Bomb kills four U.S. troops

Casualties are first of the year in Afghanistan

Laura King Los Angeles Times

KABUL, Afghanistan – U.S. forces in Afghanistan suffered their first combat deaths of the new year, the military reported Monday, with four troops killed a day earlier in the country’s violent south.

The battlefield losses came as Afghan President Hamid Karzai faced a fresh political confrontation, ordering parliament to put off its winter recess and vote on a new Cabinet lineup as soon as this weekend. On Saturday, lawmakers defied the president by rejecting two-thirds of his Cabinet picks.

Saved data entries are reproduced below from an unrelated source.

(** * Logi dial receiver: the controller-to-parameter bridge engine

    A shallow embedding of the ExtendScript panel that polls the state
    files written by the device host and drives After Effects:

    - [readPositionFile], [readButtonFile]   (state channel)
    - [checkButtons]                         (navigation, keyframes)
    - [updateProperty]                       (dial delta to parameter)
    - [logiReceiverUpdate]                   (the scheduled tick)

    together with the earlier single-dial script ([Legacy]), whose
    [updateProperty] differs in its threshold and in how it leaves a
    rejected tick.

    JavaScript numbers are IEEE 754 binary64 values; they are modelled
    by [spec_float] with precision 53 and maximal exponent 1024, whose
    operations are plain Rocq functions and therefore compute. *)

From Stdlib Require Import ZArith List String Ascii Bool Lia.
From Stdlib Require Import Floats.SpecFloat.
From Stdlib Require Import DecimalString.
Import ListNotations.
Open Scope list_scope.
Open Scope string_scope.
Open Scope nat_scope.

Set Warnings "-register-all".

(** ** Numbers *)

Module Num.

Definition num := spec_float.

Definition prec : Z := 53.
Definition emax : Z := 1024.

Definition add : num -> num -> num := SFadd prec emax.
Definition sub : num -> num -> num := SFsub prec emax.
Definition mul : num -> num -> num := SFmul prec emax.
Definition div : num -> num -> num := SFdiv prec emax.
Definition abs : num -> num := SFabs.
Definition ltb : num -> num -> bool := SFltb.
Definition leb : num -> num -> bool := SFleb.
Definition eqb : num -> num -> bool := SFeqb.

(** An integer literal. *)
Definition ofZ (z : Z) : num := binary_normalize prec emax z 0 false.

(** A decimal literal [n / d]: the double nearest to the quotient. *)
Definition dec (n d : Z) : num := div (ofZ n) (ofZ d).

Definition zero : num := S754_zero false.
Definition one : num := Eval vm_compute in ofZ 1.
(** The literals [200], [50], [0.1], [0.01] and [0.001] of the scripts. *)
Definition n200 : num := Eval vm_compute in ofZ 200.
Definition n50 : num := Eval vm_compute in ofZ 50.
Definition tenth : num := Eval vm_compute in dec 1 10.
Definition hundredth : num := Eval vm_compute in dec 1 100.
Definition thousandth : num := Eval vm_compute in dec 1 1000.
Definition nan : num := S754_nan.

Definition is_nan (x : num) : bool :=
  match x with S754_nan => true | _ => false end.

Definition is_zero (x : num) : bool :=
  match x with S754_zero _ => true | _ => false end.

(** [isFinite(x)] on a number. *)
Definition isFinite (x : num) : bool :=
  match x with
  | S754_zero _ | S754_finite _ _ _ => true
  | S754_infinity _ | S754_nan => false
  end.

(** [x > y], [x >= y] are [y < x], [y <= x]. *)
Definition gtb (x y : num) : bool := ltb y x.
Definition geb (x y : num) : bool := leb y x.

(** [Math.min] and [Math.max] of two numbers: [NaN] if either is, and
    [-0] below [+0]. *)
Definition min (x y : num) : num :=
  match SFcompare x y with
  | None => nan
  | Some Lt => x
  | Some Gt => y
  | Some Eq => match x with S754_zero true => x | _ => y end
  end.

Definition max (x y : num) : num :=
  match SFcompare x y with
  | None => nan
  | Some Lt => y
  | Some Gt => x
  | Some Eq => match x with S754_zero false => x | _ => y end
  end.

End Num.

Abbreviation num := Num.num.

(** ** JavaScript values *)

Inductive jsval : Type :=
| JUndefined
| JNull
| JBool (b : bool)
| JNum (n : num)
| JStr (s : string)
| JArr (elems : list jsval)
| JObj (fields : list (string * jsval)).

Module JS.

(** ToBoolean. *)
Definition truthy (v : jsval) : bool :=
  match v with
  | JUndefined | JNull => false
  | JBool b => b
  | JNum n => negb (Num.is_zero n || Num.is_nan n)
  | JStr s => negb (String.eqb s "")
  | JArr _ | JObj _ => true
  end.

(** [a || b]. *)
Definition or (a b : jsval) : jsval := if truthy a then a else b.

(** [typeof v]. *)
Definition typeof (v : jsval) : string :=
  match v with
  | JUndefined => "undefined"
  | JNull => "object"
  | JBool _ => "boolean"
  | JNum _ => "number"
  | JStr _ => "string"
  | JArr _ | JObj _ => "object"
  end.

Fixpoint assoc (k : string) (l : list (string * jsval)) : option jsval :=
  match l with
  | [] => None
  | (k', v) :: r => if String.eqb k k' then Some v else assoc k r
  end.

(** [v.k] and [v[k]] for the own properties of an object parsed from
    a file; [None] is the TypeError raised on [null] and [undefined].
    Inherited properties and the indexed properties of arrays and
    strings are not modelled: they read as [undefined]. *)
Definition get (v : jsval) (k : string) : option jsval :=
  match v with
  | JUndefined | JNull => None
  | JObj fs => Some (match assoc k fs with Some x => x | None => JUndefined end)
  | _ => Some JUndefined
  end.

Western officials are worried about the weakness of the Karzai government as the Obama administration embarks on a troop buildup that will nearly double the American military presence in Afghanistan. Karzai is also under pressure to form a government before a conference of international donors in London beginning Jan. 28.

As the first of 30,000 new U.S. troops begin flowing into the country, adding to some 68,000 already deployed here, Western commanders have warned that a commensurate increase in casualties is likely. That is in part because the additional American forces will push into parts of the country that were previously under the sway of the Taliban and other insurgents.

In 2010’s first reported battlefield deaths, military officials said four American troops had been killed in a roadside bomb in the south. A British soldier was also killed in a separate explosion.

Roadside bombs are the No. 1 killer of Western forces in Afghanistan, and have become the signature weapon of the Taliban and other insurgents. Multiple fatalities in a single incident, such as the strike that killed the four Americans, have become commonplace, because members of the Taliban are using larger and more powerful improvised explosive devices, or IEDs, capable of destroying armored vehicles and killing most or all of those inside.

The military did not say where the latest U.S. deaths occured, but most Americans in the south are based in Helmand and Kandahar provinces, where the Taliban movement is strongest. Those provinces are also a center of Afghanistan’s drug trade, which has close links to the insurgency.

Most of the arriving reinforcements are to be deployed in the south, where thousands of U.S. Marines have been trying to secure a key swath of the Helmand River valley. Other U.S. troops are working to quell a rising insurgent presence around the city of Kandahar, the Taliban’s spiritual center.